WHAT IS REQUIRED: Repeat exactly the lines of the entries below from the one with "- destruct (cstr_lookup_char" through the one with "exists k, Z.of_nat", both ends included, and nothing else.

EXERCISE INPUT:
(* ===== verification/Dirent.v ===== *)
(** * Generic directory entries

    core/fs/dirent.c: filling in an entry, checking, comparing and parsing its
    name, and the size of an entry on disk.  A pointer that may be NULL is an
    option; a char array is the list of its bytes, as in [Kstd]. *)

From S2P Require Import Prelude Kstd KstdProofs.

Definition MAX_DIRENT_NAME : Z := 255.
Definition CH_SLASH : Z := 47.
Definition CH_BACKSLASH : Z := 92.
Definition DOT : list Z := [46; 0].
Definition DOTDOT : list Z := [46; 46; 0].

Record fs_dirent := mkdirent { d_ino : Z; d_type : Z; d_name_len : Z; d_name : list Z }.

(** The entry behind the pointer, and the result. *)
Definition dirent_init (dent : option fs_dirent) (ino type : Z) (name : option (list Z))
  : outcome (option fs_dirent * Z) :=
  match dent, name with
  | Some d, Some nm =>
      name_len ← strlen nm;
      if (name_len =? 0) || (MAX_DIRENT_NAME <? name_len) then Ret (dent, -1) else
      stored ← strcpy_safe (d_name d) nm (MAX_DIRENT_NAME + 1);
      Ret (Some (mkdirent (u32 ino) (u8 type) (u16 name_len) stored), 0)
  | _, _ => Ret (dent, -1)
  end.

(** [Some r]: the loop returned [r] from the function. *)
Fixpoint valid_loop (n : nat) (name : list Z) (i l : Z) : outcome (option Z) :=
  match n with
  | O => Ret None
  | S n' =>
      c ← aget name i;
      if c =? 0 then Ret (Some (if i =? l - 1 then 1 else 0)) else
      if (c =? CH_SLASH) || (c =? CH_BACKSLASH) then Ret (Some 0) else
      valid_loop n' name (i + 1) l
  end.

Definition dirent_name_valid (name : option (list Z)) (l : Z) : outcome Z :=
  match name with
  | None => Ret 0
  | Some nm =>
      if (l =? 0) || (MAX_DIRENT_NAME <? l) then Ret 0 else
      r ← valid_loop (Z.to_nat l) nm 0 l;
      match r with
      | Some r => Ret r
      | None =>
          r ← strcmp nm DOT;
          if r =? 0 then Ret 1 else
          r ← strcmp nm DOTDOT;
          if r =? 0 then Ret 1 else Ret 1
      end
  end.

Definition dirent_compare (a b : option fs_dirent) : outcome Z :=
  match a, b with
  | Some a, Some b => strcmp (d_name a) (d_name b)
  | _, _ => Ret 0
  end.

(** [while (len < max_len && len < name_out_size - 1 && buf[len])]; the index
    reaches the smaller of the two bounds at most. *)
Fixpoint parse_loop (n : nat) (buf out : list Z) (l max_len out_size : Z) : outcome (list Z * Z) :=
  match n with
  | O => OutOfFuel
  | S n' =>
      if (l <? max_len) && (l <? out_size - 1) then
        c ← aget buf l;
        if c =? 0 then Ret (out, l) else
        out ← aset out l c;
        parse_loop n' buf out (l + 1) max_len out_size
      else Ret (out, l)
  end.

Definition dirent_parse_name (buf : option (list Z)) (max_len : Z) (name_out : option (list Z)) (name_out_size : Z)
  : outcome (option (list Z) * Z) :=
  match buf, name_out with
  | Some b, Some out =>
      if name_out_size =? 0 then Ret (name_out, -1) else
      '(out, l) ← parse_loop (S (length b)) b out 0 max_len name_out_size;
      out ← aset out l 0;
      Ret (Some out, i32 l)
  | _, _ => Ret (name_out, -1)
  end.

Definition dirent_aligned_size (name_len alignment : Z) : Z :=
  let alignment := if alignment =? 0 then 1 else alignment in
  let base_size := 4 + 1 + 2 in
  let total_size := u64 (base_size + name_len + 1) in
  let remainder := total_size mod alignment in
  if negb (remainder =? 0) then u64 (total_size + (alignment - remainder)) else total_size.

(** ** Lemmas *)

Lemma strcpy_safe_loop_ok src s max : cstr src s -> forall n i dest,
  (i <= length s)%nat -> (length s - i < n)%nat -> len s < max <= len dest -> max < 2 ^ 64 ->
  strcpy_safe_loop dest src 0 (Z.of_nat i) max n =
  Ret (take i dest ++ drop i s ++ 0 :: drop (S (length s)) dest).
Proof.
  intros Hs. induction n as [|n IH]; intros i dest Hi Hn Hfit Hmax; [lia|]. cbn [strcpy_safe_loop].
  unfold len in Hfit. rewrite Z.add_0_l, u64_id by lia. destruct (string_at s i Hi) as [->|(c & Hc & Hlt)].
  - fold (len s). rewrite (cstr_lookup_end _ _ Hs). cbn [mbind outcome_bind Z.eqb].
    rewrite !aset_in_bounds by (unfold len; lia). rewrite drop_all. cbn [app].
    replace (Z.to_nat (len s)) with (length s) by (unfold len; lia).
    rewrite insert_take_drop by lia. by case_match.
  - destruct (cstr_lookup_char src s i c Hs Hc) as [-> Hne]. cbn [mbind outcome_bind].
    rewrite (proj2 (Z.ltb_lt _ _)) by lia.
    rewrite (proj2 (Z.eqb_neq c 0)) by done. rewrite aset_in_bounds by (unfold len; lia).
    cbn [mbind outcome_bind]. replace (Z.of_nat i + 1) with (Z.of_nat (S i)) by lia.
    rewrite IH by (unfold len; rewrite ?length_insert; lia). f_equal. rewrite Nat2Z.id.
    rewrite (take_S_r _ _ c) by (apply list_lookup_insert_eq; lia).
    rewrite take_insert_ge, drop_insert_lt by lia. rewrite (drop_S s c i Hc). by rewrite <- app_assoc.
Qed.

Lemma strcpy_safe_ok dest src s max :
  cstr src s -> len s < max <= len dest -> max < 2 ^ 64 ->
  strcpy_safe dest src max = Ret (s ++ 0 :: drop (S (length s)) dest).
Proof.
  intros Hs Hfit Hmax. pose proof (cstr_length src s Hs). unfold strcpy_safe.
  change 0 with (Z.of_nat 0) at 2. by rewrite (strcpy_safe_loop_ok src s max Hs) by lia.
Qed.

Lemma cstr_stored s rest : 0 ∉ s -> cstr (s ++ 0 :: rest) s.
Proof. intros H. split; [done|by exists rest]. Qed.

(** The loop copies the name, cut off at the two bounds. *)
Lemma parse_loop_ok buf s max size : cstr buf s -> 0 <= max -> forall n i out,
  (i <= length s)%nat -> (length s - i < n)%nat -> 0 < size <= len out -> Z.of_nat i <= Z.min max (size - 1) ->
  exists k, Z.of_nat k = Z.min (len s) (Z.min max (size - 1)) /\
    parse_loop n buf out (Z.of_nat i) max size = Ret (take i out ++ drop i (take k s) ++ drop k out, Z.of_nat k).
Proof.
  intros Hs Hm. induction n as [|n IH]; intros i out Hi Hn Hsz Hb; [lia|]. cbn [parse_loop].
  assert (Hstop : Z.of_nat i = Z.min (len s) (Z.min max (size - 1)) ->
    Ret (out, Z.of_nat i) = Ret (take i out ++ drop i (take i s) ++ drop i out, Z.of_nat i)).
  { intros _. rewrite (drop_ge (take i s)) by (rewrite length_take; lia). cbn [app]. by rewrite take_drop. }
  destruct ((Z.of_nat i <? max) && (Z.of_nat i <? size - 1)) eqn:E.
  - apply andb_true_iff in E as [E1%Z.ltb_lt E2%Z.ltb_lt].
    destruct (string_at s i Hi) as [->|(c & Hc & Hlt)].
    + fold (len s). rewrite (cstr_lookup_end _ _ Hs). cbn [mbind outcome_bind Z.eqb].
      exists (length s). unfold len in *. split; [lia|]. apply Hstop. lia.
    + destruct (cstr_lookup_char buf s i c Hs Hc) as [-> Hne]. cbn [mbind outcome_bind].
      rewrite (proj2 (Z.eqb_neq c 0)) by done. rewrite aset_in_bounds by lia. cbn [mbind outcome_bind].
      replace (Z.of_nat i + 1) with (Z.of_nat (S i)) by lia. rewrite Nat2Z.id.
      destruct (IH (S i) (<[i:=c]> out)) as (k & Hk & ->); [lia|lia|unfold len in *; rewrite ?length_insert; lia|lia|].
      assert (i < k)%nat by (unfold len in *; lia). exists k. split; [done|]. do 2 f_equal. unfold len in *.
      rewrite (take_S_r _ _ c) by (apply list_lookup_insert_eq; lia).
      rewrite take_insert_ge, drop_insert_lt by lia.
      rewrite (drop_S (take k s) c i) by (by rewrite lookup_take_lt by lia). by rewrite <- app_assoc.
  - assert (Z.of_nat i = Z.min (len s) (Z.min max (size - 1))).
    { apply andb_false_iff in E as [E%Z.ltb_ge|E%Z.ltb_ge]; unfold len; lia. }
    exists i. split; [done|]. by apply Hstop.
Qed.

Lemma strcmp_ok a b s t : cstr a s -> cstr b t -> exists r, strcmp a b = Ret r /\ (r = 0 <-> s = t).
Proof.
  intros Ha Hb. pose proof (cstr_length a s Ha). apply (strcmp_loop_ok a b s t Ha Hb (S (length a)) 0); [lia..|done|lia].
Qed.

(** Parsing into a buffer that is large enough gives the name; into a smaller
    one its beginning, with a terminator. *)
Lemma parse_name_ok buf s max out size :
  cstr buf s -> 0 <= max -> 0 < size <= len out -> len s < 2 ^ 31 ->
  exists k out', Z.of_nat k = Z.min (len s) (Z.min max (size - 1)) /\
    dirent_parse_name (Some buf) max (Some out) size = Ret (Some out', Z.of_nat k) /\ cstr out' (take k s).
Proof.
  intros Hs Hm Hsz Hlen. pose proof (cstr_length buf s Hs). unfold dirent_parse_name.
  rewrite (proj2 (Z.eqb_neq size 0)) by lia.
  destruct (parse_loop_ok buf s max size Hs Hm (S (length buf)) 0 out) as (k & Hk & E); [lia..|].
  change (Z.of_nat 0) with 0 in E. rewrite E. cbn [mbind outcome_bind]. rewrite take_0, drop_0. cbn [app].
  assert (k <= length s)%nat by (unfold len in *; lia).
  assert (Hl : length (take k s ++ drop k out) = length out) by (rewrite length_app, length_take, length_drop; unfold len in *; lia).
  rewrite aset_in_bounds by (unfold len in *; rewrite Hl; lia). cbn [mbind outcome_bind]. rewrite Nat2Z.id.
  exists k. eexists. split; [done|]. split; [by rewrite i32_id by (unfold len in *; lia)|].
  rewrite insert_app_r_alt by (rewrite length_take; lia). rewrite length_take, Nat.min_l, Nat.sub_diag by lia.
  destruct (drop k out) as [|x rest] eqn:Ed.
  { apply (f_equal length) in Ed. rewrite length_drop in Ed. cbn in Ed. unfold len in *. lia. }
  cbn. apply cstr_stored. destruct Hs as [Hz _]. intros Hin. apply Hz. eapply subseteq_take. exact Hin.
Qed.

(** What [valid_loop] decides. *)
Definition name_char (c : Z) : bool := negb (c =? CH_SLASH) && negb (c =? CH_BACKSLASH).

Lemma valid_loop_ok a s : cstr a s -> forall n i, (i + n = length s)%nat ->
  valid_loop n a (Z.of_nat i) (len s) = Ret (if forallb name_char (drop i s) then None else Some 0).
Proof.
  intros Hs. induction n as [|n IH]; intros i Hi; cbn [valid_loop].
  - by rewrite drop_ge by lia.
  - destruct (lookup_lt_is_Some_2 s i ltac:(lia)) as [c Hc].
    destruct (cstr_lookup_char a s i c Hs Hc) as [-> Hne]. cbn [mbind outcome_bind].
    rewrite (proj2 (Z.eqb_neq c 0)) by done. rewrite (drop_S s c i Hc). cbn [forallb]. unfold name_char at 1.
    replace (Z.of_nat i + 1) with (Z.of_nat (S i)) by lia. rewrite IH by lia.
    by destruct (c =? CH_SLASH), (c =? CH_BACKSLASH).
Qed.

(** On a string, dirent_name_valid accepts the non-empty names of at most 255
    characters without separators. *)
Lemma name_valid_ok a s :
  cstr a s ->
  dirent_name_valid (Some a) (len s) =
    Ret (if (0 <? len s) && (len s <=? MAX_DIRENT_NAME) && forallb name_char s then 1 else 0).
Proof.
  intros Hs. unfold dirent_name_valid. assert (0 <= len s) by (unfold len; lia).
  destruct (len s =? 0) eqn:E0; [apply Z.eqb_eq in E0; by rewrite (proj2 (Z.ltb_ge 0 _)) by lia|].
  apply Z.eqb_neq in E0. rewrite (proj2 (Z.ltb_lt 0 _)) by lia. cbn [orb andb].
  destruct (MAX_DIRENT_NAME <? len s) eqn:E1; [apply Z.ltb_lt in E1; by rewrite (proj2 (Z.leb_gt _ _)) by lia|].
  apply Z.ltb_ge in E1. rewrite (proj2 (Z.leb_le _ _)) by lia. cbn [orb andb].
  pose proof (valid_loop_ok a s Hs (Z.to_nat (len s)) 0) as Hv. change (Z.of_nat 0) with 0 in Hv.
  rewrite Hv by (unfold len; lia). cbn [mbind outcome_bind andb]. rewrite drop_0.
  destruct (forallb name_char s); [|done].
  destruct (strcmp_ok a DOT s [46]) as (r & -> & _); [done|by apply (cstr_stored [46]); set_solver by lia|].
  destruct (strcmp_ok a DOTDOT s [46; 46]) as (r' & -> & _); [done|by apply (cstr_stored [46; 46]); set_solver by lia|].
  cbn [mbind outcome_bind]. by destruct (r =? 0), (r' =? 0).
Qed.

(** A name that has only its terminator passes with length 1: the empty name is
    accepted.  A name "." without a terminator behind it is read past its end. *)
Lemma name_valid_edges :
  dirent_name_valid (Some [0]) 1 = Ret 1 /\ dirent_name_valid (Some [46]) 1 = Fault OutOfBounds.
Proof. done. Qed.

(** The size of an entry is the least multiple of the alignment that holds the
    fixed part, the name and a terminator. *)
Lemma aligned_size_ok name_len alignment :
  0 <= name_len -> 0 < alignment -> 8 + name_len + alignment < 2 ^ 64 ->
  let r := dirent_aligned_size name_len alignment in
  r mod alignment = 0 /\ 8 + name_len <= r < 8 + name_len + alignment.
Proof.
  intros Hn Ha Hb. unfold dirent_aligned_size. rewrite (proj2 (Z.eqb_neq alignment 0)) by lia.
  replace (4 + 1 + 2 + name_len + 1) with (8 + name_len) by lia. rewrite u64_id by lia. cbn zeta.
  pose proof (Z.mod_pos_bound (8 + name_len) alignment Ha).
  destruct ((8 + name_len) mod alignment =? 0) eqn:E; cbn [negb].
  - apply Z.eqb_eq in E. lia.
  - apply Z.eqb_neq in E. rewrite u64_id by lia. split; [|lia].
    rewrite (Z.div_mod (8 + name_len) alignment) at 1 by lia.
    replace (alignment * ((8 + name_len) / alignment) + (8 + name_len) mod alignment +
             (alignment - (8 + name_len) mod alignment)) with ((((8 + name_len) / alignment) + 1) * alignment) by lia.
    by apply Z.mod_mul; lia.
Qed.

(** ** The theorem *)

(** dirent_init fails exactly on a NULL pointer, an empty name and a name of
    more than 255 characters, and then leaves the entry as it was.  Otherwise it
    stores inode, type and name: dirent_parse_name gives the name back from the
    entry, and comparing it with another entry gives 0 exactly for the same
    name. *)
Theorem dirent_init_correct (dent : option fs_dirent) (ino type : Z) (a : option (list Z)) s :
  0 <= ino < 2 ^ 32 -> 0 <= type < 2 ^ 8 ->
  (forall d, dent = Some d -> len (d_name d) = MAX_DIRENT_NAME + 1) -> (forall nm, a = Some nm -> cstr nm s) ->
  runs_to (dirent_init dent ino type a) (fun '(dent', r) =>
    if (bool_decide (is_Some dent) && bool_decide (is_Some a) && (0 <? len s) && (len s <=? MAX_DIRENT_NAME))%bool
    then r = 0 /\ exists e, dent' = Some e /\ d_ino e = ino /\ d_type e = type /\ d_name_len e = len s /\
      cstr (d_name e) s /\ len (d_name e) = MAX_DIRENT_NAME + 1 /\
      (forall out, len out = MAX_DIRENT_NAME + 1 -> exists out',
         dirent_parse_name (Some (d_name e)) (len s) (Some out) (len out) = Ret (Some out', len s) /\ cstr out' s) /\
      (forall e' t, cstr (d_name e') t -> exists c,
         dirent_compare (Some e) (Some e') = Ret c /\ (c = 0 <-> s = t))
    else r = -1 /\ dent' = dent).
Proof.
  intros Hi Ht Hd Ha. unfold dirent_init. destruct dent as [d|]; [|done]. destruct a as [nm|]; [|done].
  specialize (Hd d eq_refl). specialize (Ha nm eq_refl). rewrite (strlen_ok nm s Ha). cbn [mbind outcome_bind].
  rewrite !bool_decide_eq_true_2 by eauto. assert (0 <= len s) by (unfold len; lia). cbn [andb].
  destruct ((len s =? 0) || (MAX_DIRENT_NAME <? len s)) eqn:E.
  - cbn. destruct ((0 <? len s) && (len s <=? MAX_DIRENT_NAME)) eqn:E'; [|done].
    apply andb_true_iff in E' as [?%Z.ltb_lt ?%Z.leb_le]. apply orb_true_iff in E as [?%Z.eqb_eq|?%Z.ltb_lt]; lia.
  - apply orb_false_iff in E as [E1%Z.eqb_neq E2%Z.ltb_ge].
    rewrite (proj2 (Z.ltb_lt 0 _)), (proj2 (Z.leb_le (len s) _)) by lia.
    rewrite (strcpy_safe_ok _ _ s) by (unfold MAX_DIRENT_NAME in *; done || lia). cbn.
    set (nm' := s ++ 0 :: drop (S (length s)) (d_name d)).
    assert (Hc : cstr nm' s) by (apply cstr_stored, Ha).
    assert (Hl : len nm' = MAX_DIRENT_NAME + 1).
    { rewrite <- Hd. unfold nm', len in *. rewrite length_app. cbn [length]. rewrite length_drop.
      unfold MAX_DIRENT_NAME in *. lia. }
    split; [done|]. eexists. split; [done|]. cbn. unfold MAX_DIRENT_NAME in *.
    rewrite u32_id, u8_id, u16_id by lia. split_and!; try done.
    + intros out Ho.
      destruct (parse_name_ok nm' s (len s) out (len out) Hc) as (k & out' & Hk & E & Hcs); [lia..|].
      assert (k = length s) as -> by (unfold len in *; lia). rewrite firstn_all in Hcs. eauto.
    + intros e' t Ht'. by apply strcmp_ok.
Qed.

Lemma dirent_init_correct_witness :
  exists e, dirent_init (Some (mkdirent 0 0 0 (replicate 256 7))) 12 8 (Some [97; 98; 0]) = Ret (Some e, 0) /\
    d_ino e = 12 /\ cstr (d_name e) [97; 98].
Proof.
  assert (Hc : cstr [97; 98; 0] [97; 98]) by (apply (cstr_stored [97; 98]); set_solver by lia).
  pose proof (dirent_init_correct (Some (mkdirent 0 0 0 (replicate 256 7))) 12 8 (Some [97; 98; 0]) [97; 98]
    ltac:(lia) ltac:(lia) ltac:(by intros d [= <-]) ltac:(by intros nm [= <-])) as H.
  destruct (dirent_init _ _ _ _) as [[d r]| |]; [|done|done].
  cbn in H. destruct H as (-> & e & -> & H1 & _ & _ & H2 & _). by exists e.
Defined.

REPLY TO THE TASK:
  - destruct (cstr_lookup_char src s i c Hs Hc) as [-> Hne]. cbn [mbind outcome_bind].
    rewrite (proj2 (Z.ltb_lt _ _)) by lia.
    rewrite (proj2 (Z.eqb_neq c 0)) by done. rewrite aset_in_bounds by (unfold len; lia).
    cbn [mbind outcome_bind]. replace (Z.of_nat i + 1) with (Z.of_nat (S i)) by lia.
    rewrite IH by (unfold len; rewrite ?length_insert; lia). f_equal. rewrite Nat2Z.id.
    rewrite (take_S_r _ _ c) by (apply list_lookup_insert_eq; lia).
    rewrite take_insert_ge, drop_insert_lt by lia. rewrite (drop_S s c i Hc). by rewrite <- app_assoc.
Qed.

Lemma strcpy_safe_ok dest src s max :
  cstr src s -> len s < max <= len dest -> max < 2 ^ 64 ->
  strcpy_safe dest src max = Ret (s ++ 0 :: drop (S (length s)) dest).
Proof.
  intros Hs Hfit Hmax. pose proof (cstr_length src s Hs). unfold strcpy_safe.
  change 0 with (Z.of_nat 0) at 2. by rewrite (strcpy_safe_loop_ok src s max Hs) by lia.
Qed.

Lemma cstr_stored s rest : 0 ∉ s -> cstr (s ++ 0 :: rest) s.
Proof. intros H. split; [done|by exists rest]. Qed.

(** The loop copies the name, cut off at the two bounds. *)
Lemma parse_loop_ok buf s max size : cstr buf s -> 0 <= max -> forall n i out,
  (i <= length s)%nat -> (length s - i < n)%nat -> 0 < size <= len out -> Z.of_nat i <= Z.min max (size - 1) ->
  exists k, Z.of_nat k = Z.min (len s) (Z.min max (size - 1)) /\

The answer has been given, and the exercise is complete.